━━━ MATERIAL FOR THE TASK ━━━

Lemma iadd_term_keys (self : FermionOperator C) e x :
  In x (map fst (iadd_term self e)) -> In x (map fst self) \/ x = fst e.
Proof.
  unfold iadd_term.
  destruct (issmall (add (terms_get self (fst e) zero) (snd e))).
  - unfold terms_del. rewrite in_map_iff. intros [y [<- Hy]].
    apply filter_In in Hy. destruct Hy as [Hy _].
    apply terms_set_keys with (v := add (terms_get self (fst e) zero) (snd e)).
    apply in_map. exact Hy.
  - apply terms_set_keys.
Qed.

Lemma iadd_keys (l self : FermionOperator C) x :
  In x (map fst (iadd self l)) -> In x (map fst self) \/ In x (map fst l).
Proof.
  unfold iadd. revert self. induction l as [|e l IH]; intros self; simpl; [tauto|].
  intros Hx. destruct (IH _ Hx) as [Hs|Hl]; [|tauto].
  destruct (iadd_term_keys _ _ _ Hs) as [Hs'| ->]; tauto.
Qed.

(** X1.  The transform returns for every expression: the text it writes for
    a term is always read back as a term by the operator library.  Every
    term of the result is a term of the input in which the factors with an
    odd orbital index have changed role; no index and no length changes. *)
Theorem transform_to_spin_broken_total (ops : FermionOperator C) :
  exists ops',
    transform_to_spin_broken ops = Ok ops'
    /\ forall t', In t' (map fst ops') ->
         exists t, In t (map fst ops)
                   /\ t' = map spin_broken_factor t
                   /\ map fst t' = map fst t.
Proof.
  unfold transform_to_spin_broken. rewrite transform_loop_iadd.
  eexists; split; [reflexivity|].
  intros t' Hin. apply iadd_keys in Hin. destruct Hin as [[]|Hin].
  rewrite map_map in Hin. cbn [fst] in Hin.
  apply in_map_iff in Hin. destruct Hin as [[t c] [<- Hin]]. cbn [fst].
  exists t. split; [apply (in_map fst _ _ Hin)|]. split; [reflexivity|].
  rewrite map_map. apply map_ext. intros [i a]. reflexivity.
Qed.
(** C8. When the template pagination accumulates nothing, the catalogue
    sync returns the result with status [error] and [imported_count] 0 and
    has not talked to the database at all; a run that returns carries that
    result in its summary and leaves the [exercises] table as it was; and
    the empty catalogue does not keep the run from returning. *)
Theorem empty_catalog_is_reported_not_fatal env :
  no_templates env ->
  (forall w,
     sync_exercise_templates env w
       = Returns no_templates_result (add_log (ReqListTemplates 1 100) w)) /\
  es_status no_templates_result = "error" /\
  es_imported_count no_templates_result = 0 /\
  (forall page page_size fuel w s w',
     sync_first_page env page page_size fuel w = Returns s w' ->
     exercise_sync s = no_templates_result /\
     exercises (db w') = exercises (db w)) /\
  (forall page page_size fuel w,
     (forall n, clock w <= n < clock w + 5 -> db_fault env n = None) ->
     listing_ends env 1 fuel ->
     exists s w',
       sync_first_page env page page_size fuel w = Returns s w' /\
       exercise_sync s = no_templates_result).
Proof.
  intros Hno.
  assert (Hrun : forall page page_size fuel w s w',
     sync_first_page env page page_size fuel w = Returns s w' ->
     exercise_sync s = no_templates_result /\
     exercises (db w') = exercises (db w)).
  { intros page page_size fuel w s w' Hs.
    destruct (sync_first_page_returns _ _ _ _ _ _ _ Hs)
      as (E & k & w2 & w3 & es & He & Hrec & Hdb & Hup & Hex & ->).
    rewrite (sync_exercise_templates_empty env w3 Hno) in Hex.
    injection Hex as <- <-. split; [reflexivity|]. simpl.
    set (J := fun d : Db => exercises d = exercises (db w)).
    assert (HL : forall (l : list Request) (r : Request),
              True -> wellformed_request r -> True) by auto.
    assert (H3 : holds J (fun _ => True) w3).
    { eapply (keeps_final _ _ (upsert_pages env fuel 1)
                (set_frame zero_counters w2)).
      - apply keeps_upsert_pages; [exact HL| |]; unfold J.
        + intros x id d _ _ Hd. exact Hd.
        + intros x id detail d _ _ Hd. exact Hd.
      - split; [|exact I]. unfold J. simpl. now rewrite Hdb.
      - now rewrite Hup. }
    apply H3. }
  split; [intros w; now apply sync_exercise_templates_empty|].
  split; [reflexivity|]. split; [reflexivity|]. split; [exact Hrun|].
  intros page page_size fuel w Hok Hends.
  destruct (sync_first_page_total env page page_size fuel w Hok Hends)
    as (s & w' & Hs).
  exists s, w'. split; [exact Hs|]. now apply (Hrun _ _ _ _ _ _ Hs).
Qed.

(** * Runs on a store that does not fail *)

Lemma acts_ret : acts (ret tt) (fun d => d) (fun c => c).
Proof. intros w. now exists w. Qed.

Lemma acts_seq m1 m2 F1 G1 F2 G2 :
  acts m1 F1 G1 -> acts m2 F2 G2 ->
  acts (m1 ;;; m2) (fun d => F2 (F1 d)) (fun c => G2 (G1 c)).
Proof.
  intros H1 H2 w. destruct (H1 w) as (w1 & E1 & D1 & C1).
  destruct (H2 w1) as (w2 & E2 & D2 & C2).
  exists w2. unfold bind. rewrite E1, E2, D2, C2, D1, C1. auto.
Qed.

Lemma acts_ext m F G F' G' :
  acts m F G -> (forall d, F d = F' d) -> (forall c, G c = G' c) ->
  acts m F' G'.
Proof.
  intros H HF HG w. destruct (H w) as (w' & E & D & C).
  exists w'. now rewrite <- HF, <- HG.
Qed.

Lemma acts_for_each {A} (body : A -> M unit) (F : Db -> A -> Db)
    (G : Counters -> A -> Counters) l :
  (forall x, acts (body x) (fun d => F d x) (fun c => G c x)) ->
  acts (for_each body l) (fun d => foldl F d l) (fun c => foldl G c l).
Proof.
  intros Hb. induction l as [|x l IH]; simpl.
  - apply acts_ret.
  - eapply acts_ext; [apply (acts_seq _ _ _ _ _ _ (Hb x) IH)| |]; reflexivity.
Qed.

Lemma acts_db_exec env f F :
  reliable env -> (forall d, f d = Some (tt, F d)) ->
  acts (db_exec env f) F (fun c => c).
Proof.
  intros Hr Hf w. unfold db_exec. rewrite Hr, Hf.
  eexists. split; [reflexivity|]. split; reflexivity.
Qed.

Lemma acts_get_db env m F G :
  reliable env -> acts m F G -> acts (get_db env m) F G.
Proof.
  intros Hr Hm w. unfold get_db, bind, db_exec. rewrite Hr. simpl.
  destruct (Hm (tick (set_db (db w) w))) as (w1 & E1 & D1 & C1).
  rewrite E1, Hr. simpl. eexists. split; [reflexivity|].
  simpl. rewrite D1, C1. split; reflexivity.
Qed.

Lemma acts_modify_frame g : acts (modify_frame g) (fun d => d) g.
Proof. intros w. eexists. split; [reflexivity|]. split; reflexivity. Qed.

Lemma acts_process_workout env x :
  reliable env ->
  acts (process_workout env x) (fun d => apply_workout env d x)
       (fun c => count_workout env c x).
Proof.
  intros Hr w. unfold process_workout, apply_workout, count_workout,
    submitted_rows.
  change (wr_id (Mappers.to_workout_row x)) with (rw_id x).
  unfold bind at 1. unfold incr_seen, modify_frame.
  destruct (rw_id x) as [id|] eqn:Hid.
  2:{ eexists. split; [reflexivity|]. simpl. split; [reflexivity|].
      f_equal; lia. }
  destruct (truthy (Some id)) eqn:Ht; simpl.
  2:{ eexists. split; [reflexivity|]. simpl. split; [reflexivity|].
      f_equal; lia. }
  unfold bind at 1. unfold try_except. unfold bind at 1.
  unfold upsert_workout, db_exec. rewrite Hr. simpl.
  unfold Repo.upsert_workout_sql. simpl. rewrite Hid. simpl.
  unfold bind at 1. unfold incr_upserted, modify_frame. simpl.
  unfold bind at 1. unfold try_except. unfold bind at 1.
  unfold call_get_workout, remote_call.
  destruct (get_workout env id) as [e|detail]; simpl.
  { eexists. split; [reflexivity|]. simpl. split; [reflexivity|].
    f_equal; lia. }
  unfold try_except.
  destruct (Mappers.to_set_rows id detail) as [|r rows] eqn:Hrows.
  { eexists. split; [reflexivity|]. simpl. split; [reflexivity|].
    f_equal; lia. }
  unfold insert_sets_bulk, bind, db_exec. simpl. rewrite Hr. simpl.
  eexists. split; [reflexivity|]. simpl. split; [reflexivity|].
  f_equal; lia.
Qed.

Lemma pages_from_ends env fuel page :
  listing_ends env page fuel -> exists all, pages_from env fuel page = Some all.
Proof.
  revert page. induction fuel as [|fuel IH]; intros page (p & Hp & He); [lia|].
  simpl. destruct (list_workouts env page 10) as [e|[|x ws]] eqn:Hpage; eauto.
  destruct (IH (page + 1)) as (rest & ->); eauto.
  exists p. split; [|exact He].
  destruct (decide (p = page)) as [->|Hne]; [|lia].
  unfold ends_at in He. now rewrite Hpage in He.
Qed.

Lemma pages_from_served env fuel page all x :
  pages_from env fuel page = Some all -> x ∈ all -> served env x.
Proof.
  revert page all. induction fuel as [|fuel IH]; intros page all;
    [discriminate|]. simpl.
  destruct (list_workouts env page 10) as [e|[|y ws]] eqn:Hpage;
    try (intros [= <-] Hx; now apply elem_of_nil in Hx).
  destruct (pages_from env fuel (page + 1)) as [rest|] eqn:Hrest;
    [|discriminate].
  intros [= <-] Hx. change (x ∈ (y :: ws) ++ rest) in Hx.
  apply elem_of_app in Hx as [Hx|Hx].
  - now exists page, (y :: ws).
  - eapply IH; eauto.
Qed.

Lemma acts_upsert_pages env fuel page all :
  reliable env -> pages_from env fuel page = Some all ->
  acts (upsert_pages env fuel page)
       (fun d => foldl (apply_workout env) d all)
       (fun c => foldl (count_workout env) c all).
Proof.
  intros Hr. revert page all.
  induction fuel as [|fuel IH]; intros page all; [discriminate|]. simpl.
  intros Hall w. unfold bind at 1. unfold try_except. unfold bind at 1.
  unfold call_list_workouts, remote_call.
  destruct (list_workouts env page 10) as [e|[|x ws]] eqn:Hpage.
  - injection Hall as <-. eexists. split; [reflexivity|]. split; reflexivity.
  - injection Hall as <-. eexists. split; [reflexivity|]. split; reflexivity.
  - destruct (pages_from env fuel (page + 1)) as [rest|] eqn:Hrest;
      [|discriminate]. injection Hall as <-.
    unfold bind at 1.
    destruct (acts_get_db env _ _ _ Hr
                (acts_for_each _ _ _ (x :: ws)
                   (fun y => acts_process_workout env y Hr))
                (add_log (ReqListWorkouts page 10) w))
      as (w1 & E1 & D1 & C1).
    rewrite E1. unfold ret.
    destruct (IH _ _ Hrest w1) as (w2 & E2 & D2 & C2).
    exists w2. change (x :: ws ++ rest) with ((x :: ws) ++ rest).
    rewrite !foldl_app, D2, C2, D1, C1. auto.
Qed.

(** ** The tables after the upsert pass, in closed form *)

Lemma apply_workout_workouts env d w :
  workouts (apply_workout env d w)
    = list_to_map (reverse (upserts [w])) ∪ workouts d.
Proof.
  unfold apply_workout, upserts. simpl.
  destruct (rw_id w) as [id|]; simpl;
    [|now rewrite (left_id_L ∅ (∪))].
  destruct (negb (String.eqb id "")); simpl;
    [|now rewrite (left_id_L ∅ (∪))].
  rewrite insert_empty, <- insert_union_singleton_l.
  now destruct (get_workout env id).
Qed.

Lemma apply_workout_sets env d w :
  sets (apply_workout env d w) = sets d ∪ rows_map (submitted_rows env w).
Proof.
  unfold apply_workout, submitted_rows, rows_map.
  destruct (rw_id w) as [id|]; simpl;
    [|now rewrite (right_id_L ∅ (∪))].
  destruct (negb (String.eqb id "")); simpl;
    [|now rewrite (right_id_L ∅ (∪))].
  destruct (get_workout env id) as [e|detail]; simpl.
  - now rewrite (right_id_L ∅ (∪)).
  - apply insert_sets_sql_union.
Qed.

Lemma apply_workout_exercises env d w :
  exercises (apply_workout env d w) = exercises d.
Proof.
  unfold apply_workout. destruct (rw_id w) as [id|]; [|reflexivity].
  destruct (truthy (Some id)); [|reflexivity].
  now destruct (get_workout env id).
Qed.

Lemma upserts_cons w all : upserts (w :: all) = upserts [w] ++ upserts all.
Proof.
  unfold upserts. simpl. destruct (rw_id w) as [id|]; [|reflexivity].
  simpl. now destruct (negb (String.eqb id "")).
Qed.

Lemma rows_map_app l1 l2 : rows_map (l1 ++ l2) = rows_map l1 ∪ rows_map l2.
Proof. unfold rows_map. now rewrite fmap_app, list_to_map_app. Qed.

Lemma foldl_apply_workouts env all d :
  workouts (foldl (apply_workout env) d all)
    = list_to_map (reverse (upserts all)) ∪ workouts d.
Proof.
  revert d. induction all as [|w all IH]; intros d.
  - simpl. now rewrite (left_id_L ∅ (∪)).
  - cbn [foldl].
    rewrite IH, apply_workout_workouts, (upserts_cons w all), reverse_app,
      list_to_map_app. now rewrite (assoc_L (∪)).
Qed.

Lemma foldl_apply_sets env all d :
  sets (foldl (apply_workout env) d all)
    = sets d ∪ rows_map (submitted env all).
Proof.
  revert d. induction all as [|w all IH]; intros d.
  - change (rows_map (submitted env [])) with (∅ : gmap string SetRow).
    simpl. now rewrite (right_id_L ∅ (∪)).
  - cbn [foldl]. rewrite IH, apply_workout_sets.
    change (submitted env (w :: all))
      with (submitted_rows env w ++ submitted env all).
    now rewrite rows_map_app, (assoc_L (∪)).
Qed.

Lemma foldl_apply_exercises env all d :
  exercises (foldl (apply_workout env) d all) = exercises d.
Proof.
  revert d. induction all as [|w all IH]; intros d; simpl; [reflexivity|].
  now rewrite IH, apply_workout_exercises.
Qed.

Lemma foldl_count_sets_total env all c :
  sets_total (foldl (count_workout env) c all)
    = sets_total c + length (submitted env all).
Proof.
  revert c. induction all as [|w all IH]; intros c; [simpl; lia|].
  cbn [foldl]. rewrite IH.
  change (submitted env (w :: all))
    with (submitted_rows env w ++ submitted env all).
  rewrite length_app. simpl. lia.
Qed.

Lemma Db_eq d d' :
  workouts d = workouts d' -> sets d = sets d' ->
  exercises d = exercises d' -> d = d'.
Proof. destruct d, d'. simpl. now intros -> -> ->. Qed.

(** Running the upsert pass again over the tables it produced changes
    nothing. *)
Lemma foldl_apply_idempotent env all d :
  foldl (apply_workout env) (foldl (apply_workout env) d all) all
    = foldl (apply_workout env) d all.
Proof.
  apply Db_eq.
  - rewrite (foldl_apply_workouts env all (foldl _ _ _)), foldl_apply_workouts.
    now rewrite (assoc_L (∪)), (idemp_L (∪)).
  - rewrite (foldl_apply_sets env all (foldl _ _ _)), foldl_apply_sets.
    now rewrite <- (assoc_L (∪)), (idemp_L (∪)).
  - now rewrite !foldl_apply_exercises.
Qed.

(** ** The catalogue sync leaves the counters alone *)

Lemma same_frame_ret {A} (a : A) : same_frame (ret a).
Proof. intros w. reflexivity. Qed.

Lemma same_frame_raise {A} e : same_frame (@raise A e).
Proof. intros w. reflexivity. Qed.

Lemma same_frame_bind {A B} (m : M A) (f : A -> M B) :
  same_frame m -> (forall a, same_frame (f a)) -> same_frame (bind m f).
Proof.
  intros Hm Hf w. unfold bind. specialize (Hm w).
  destruct (m w) as [a w1|e w1|]; auto.
  specialize (Hf a w1). destruct (f a w1); congruence.
Qed.
(** * DNP3 object code generator (scripts/dnp3-gen/dnp3-gen.py)

    A shallow embedding of the generator and of the C code it emits.

    The generator reads a schema (already parsed YAML), validates it with
    [preprocess_object], and stamps four Jinja2 templates.  The embedding
    has three layers:

    - the schema as nested mappings and sequences ([yaml]) and the Python
      functions of the script as functions in a small output/exception monad
      ([py]);
    - each template as a function from the schema to the syntax tree of the C
      text it renders (the branches of a template are the branches of
      the function, in the same order);
    - the meaning of the rendered C: decoders running over a byte cursor, a
      heap and a point list, the Lua and JSON exporters reading a decoded
      point.

    C helpers that the rendered code calls but that live in the hand-written
    part of the target files (DNP3ReadPrefix, DNP3PrefixIsSize, the byte
    order of the wide integer reads, DNP3_OBJECT_CODE) are parameters.  So
    are the two things the script leaves to its libraries: the scoping of
    [{% set %}] inside a loop, which differs between releases of Jinja2
    ([jinja2]), and what [re.sub] makes of the text of a file
    ([file_text]). *)

From Stdlib Require Import ZArith Lia.
From Stdlib.Strings Require Import Ascii Byte.
From stdpp Require Import gmap strings list fin_maps pretty.

Open Scope string_scope.
Open Scope list_scope.
Open Scope Z_scope.

Set Warnings "-register-all".

(** ** Parsed schema data *)

(** What [yaml.load] hands to the script.  Mapping keys are strings, in the
    order in which the mapping is iterated. *)
Inductive yaml : Type :=
| YNull
| YBool (b : bool)
| YInt (n : Z)
| YStr (s : string)
| YSeq (items : list yaml)
| YMap (entries : list (string * yaml)).

Definition dict := list (string * yaml).

(** [k in d] and [d[k]] *)
Fixpoint dict_get (k : string) (d : dict) : option yaml :=
  match d with
  | [] => None
  | (k', v) :: d' => if String.eqb k k' then Some v else dict_get k d'
  end.

Definition dict_has (k : string) (d : dict) : bool :=
  match dict_get k d with Some _ => true | None => false end.

(** [d[k] = v] *)
Fixpoint dict_set (k : string) (v : yaml) (d : dict) : dict :=
  match d with
  | [] => [(k, v)]
  | (k', v') :: d' =>
      if String.eqb k k' then (k, v) :: d' else (k', v') :: dict_set k v d'
  end.

(** [x in l] for a list of strings *)
Definition str_in (x : string) (l : list string) : bool :=
  existsb (String.eqb x) l.

(** Python truth value *)
Definition truthy (v : yaml) : bool :=
  match v with
  | YNull => false
  | YBool b => b
  | YInt n => negb (n =? 0)
  | YStr s => negb (String.eqb s "")
  | YSeq l => match l with [] => false | _ => true end
  | YMap d => match d with [] => false | _ => true end
  end.

(** The number a value is when Python compares or adds it to an int
    ([True == 1]). *)
Definition py_num (v : yaml) : option Z :=
  match v with
  | YInt n => Some n
  | YBool b => Some (if b then 1 else 0)
  | _ => None
  end.

(** [v == n] for an int literal [n] *)
Definition eq_int (v : option yaml) (n : Z) : bool :=
  match v with
  | Some y => match py_num y with Some m => m =? n | None => false end
  | None => false
  end.

(** [v == s] for a string literal [s] *)
Definition eq_str (v : option yaml) (s : string) : bool :=
  match v with
  | Some (YStr t) => String.eqb t s
  | _ => false
  end.

(** ** Output and exceptions of the script *)

Inductive exception : Type :=
| KeyError (key : string)
| TypeError
| AttributeError
| ValueError
| AssertionError
| UndefinedError
| IOError (filename : string)
| re_error                        (* raised by re.sub, e.g. "invalid group reference" *)
(* raise_helper, with the message of each call site *)
| Unknown_datatype_for_object (ty group variation : option yaml)   (* struct template *)
| Unknown_datatype (ty : option yaml)                               (* extra fields *)
| Unhandled_constraint (key : string)
| Unhandled_width (w : option yaml)
| Unhandled_datatype_for_object (ty group variation : option yaml) (* decoder template *)
| Unhandled_datatype (ty : option yaml).                            (* Lua and JSON templates *)

Inductive stream := Stdout | Stderr.

(** One [print] call: the format string it uses and its arguments. *)
Inductive message : Type :=
| Object_not_implemented (group variation : yaml) (why : yaml)  (* "Object not implemented: %s:%s: %s" *)
| Invalid_key (key : string) (group variation : Z)               (* "Invalid key '%s' in object %d:%d" *)
| Loaded_objects (n : nat)                                       (* "Loaded %s objects." *)
| Generating (filename : string)                                 (* "Generating %s." *)
| Updated (filename : string)                                    (* "Updated %s." *)
| Failed_to_generate (filename : string) (err : exception)       (* "Failed to generate %s: %s" *)
| Failed_to_update (filename : string) (err : exception).        (* "Failed to update %s: %s" *)

Inductive pyres (A : Type) : Type :=
| Ret (a : A)
| SysExit (status : Z)
| Exc (e : exception).
Arguments Ret {A} a.
Arguments SysExit {A} status.
Arguments Exc {A} e.
(** [onMessageCreate]; [botID] is [s.State.User.ID]. *)
Definition onMessageCreate (h : Handlers) (botID : string) (m : MessageCreate)
    (b : Bot) : Bot * list effect :=
  match Author m with
  | None => (b, [])
  | Some author =>
      if discordgo.Bot author then (b, []) else
      let mapped := channelMap b !! ChannelID m in
      let ch := default zeroChannel mapped in
      match match mapped with
            | Some _ => Some (strings.TrimSpace (Content m), ch)
            | None =>
                if negb (isMentioned (Content m) botID) &&
                   negb (isMentionedByArray (Mentions m) botID)
                then None
                else Some (stripMention (Content m) botID,
                           if decide (config.ChannelID ch = "")
                           then withChannelID (ChannelID m) ch else ch)
            end with
      | None => (b, [])
      | Some (prompt, ch) =>
          let prompt := strings.TrimSpace prompt in
          if decide (prompt = "/reset") then
            if onReset b then
              match resetError h ch with
              | Some err =>
                  (b, ResetCalled ch :: reportErrorf "reset" err b
                        ++ [Send (ChannelID m) resetFailed])
              | None =>
                  let '(b', e) := ResetChannelStreams (ChannelID m) b in
                  (b', ResetCalled ch :: e ++ ClearStatus b'
                         ++ [Send (ChannelID m) resetDone])
              end
            else (b, [])
          else if decide (strings.TrimSpace prompt = "") then (b, [])
          else
            let '(b1, e1) := startTyping (ChannelID m) b in
            let tag := buildUserTag m in
            let ctx := {| mcp.userTag := if decide (tag = "") then None else Some tag |} in
            if negb (onChat b1) then (b1, e1 ++ [Send (ChannelID m) notImplemented])
            else
              let '(replies, e2) :=
                match chatResult h ctx ch prompt with
                | inl replies => (replies, [])
                | inr err => ([errorOccurred], reportErrorf "chat" err b1)
                end in
              match replies with
              | [] => (b1, e1 ++ ChatCalled ctx ch prompt :: e2)
              | _ =>
                  let '(b2, e3) := stopTyping (ChannelID m) b1 in
                  (b2, e1 ++ ChatCalled ctx ch prompt :: e2 ++ e3
                         ++ post (ChannelID m) replies)
              end
      end
  end.
(** * The Jellyfin device profile of the Tizen client

    A shallow embedding of [src/js/browser-device-profile.js]
    (the [BrowserDeviceProfile] module) and the properties of the
    negotiation document it builds.

    Layout:
    - [JS]: the few JavaScript primitives the module relies on
      (string search, the one regular expression, number printing);
    - the ambient platform ([Platform]) and the module's own mutable
      variables ([Caches]), threaded through a small state monad;
    - the capability probes, in source order;
    - the document records and [getDeviceProfile];
    - the pure reading of the builder ([Facts], [assemble]) and its
      agreement with [getDeviceProfile];
    - the properties. *)

From Stdlib Require Import String Ascii List ZArith QArith Bool Lia DecimalString.
Import ListNotations.
Open Scope string_scope.
Open Scope list_scope.
Open Scope Z_scope.

(* ================================================================== *)
(** ** JavaScript primitives *)
(* ================================================================== *)

Module JS.

(** The double-quote character, for the codec parameters of MIME types. *)
Definition dquote : string := String (ascii_of_nat 34) EmptyString.

(** [codecs "video/mp4" "hvc1.1.L120"] is the source literal
    ['video/mp4; codecs="hvc1.1.L120"']. *)
Definition codecs (mime c : string) : string :=
  String.append mime
    (String.append "; codecs=" (String.append dquote (String.append c dquote))).

Definition in_range (lo hi : nat) (c : ascii) : bool :=
  let n := nat_of_ascii c in (Nat.leb lo n && Nat.leb n hi)%bool.

(** [String.prototype.toLowerCase] on code units below 256: [A-Z] and the
    Latin-1 capitals (all of 192..222 but the multiplication sign) move up
    by 32.  No other character lower-cases to a letter of "tizen" followed
    directly by the next letter, so the search below is not affected by
    the rest of Unicode. *)
Definition lower_char (c : ascii) : ascii :=
  if (in_range 65 90 c
      || (in_range 192 222 c && negb (Nat.eqb (nat_of_ascii c) 215)))%bool
  then ascii_of_nat (nat_of_ascii c + 32) else c.

Fixpoint toLowerCase (s : string) : string :=
  match s with
  | EmptyString => EmptyString
  | String c s' => String (lower_char c) (toLowerCase s')
  end.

━━━

→ **EXERCISE**: Starting at the line that has "map spin_broken_factor t" and ending at the line that has "(forall n, clock", please write out the lines above exactly, leaving out all others.

→ **SOLUTION TO THIS EXERCISE**:
                   /\ t' = map spin_broken_factor t
                   /\ map fst t' = map fst t.
Proof.
  unfold transform_to_spin_broken. rewrite transform_loop_iadd.
  eexists; split; [reflexivity|].
  intros t' Hin. apply iadd_keys in Hin. destruct Hin as [[]|Hin].
  rewrite map_map in Hin. cbn [fst] in Hin.
  apply in_map_iff in Hin. destruct Hin as [[t c] [<- Hin]]. cbn [fst].
  exists t. split; [apply (in_map fst _ _ Hin)|]. split; [reflexivity|].
  rewrite map_map. apply map_ext. intros [i a]. reflexivity.
Qed.
(** C8. When the template pagination accumulates nothing, the catalogue
    sync returns the result with status [error] and [imported_count] 0 and
    has not talked to the database at all; a run that returns carries that
    result in its summary and leaves the [exercises] table as it was; and
    the empty catalogue does not keep the run from returning. *)
Theorem empty_catalog_is_reported_not_fatal env :
  no_templates env ->
  (forall w,
     sync_exercise_templates env w
       = Returns no_templates_result (add_log (ReqListTemplates 1 100) w)) /\
  es_status no_templates_result = "error" /\
  es_imported_count no_templates_result = 0 /\
  (forall page page_size fuel w s w',
     sync_first_page env page page_size fuel w = Returns s w' ->
     exercise_sync s = no_templates_result /\
     exercises (db w') = exercises (db w)) /\
  (forall page page_size fuel w,
     (forall n, clock w <= n < clock w + 5 -> db_fault env n = None) ->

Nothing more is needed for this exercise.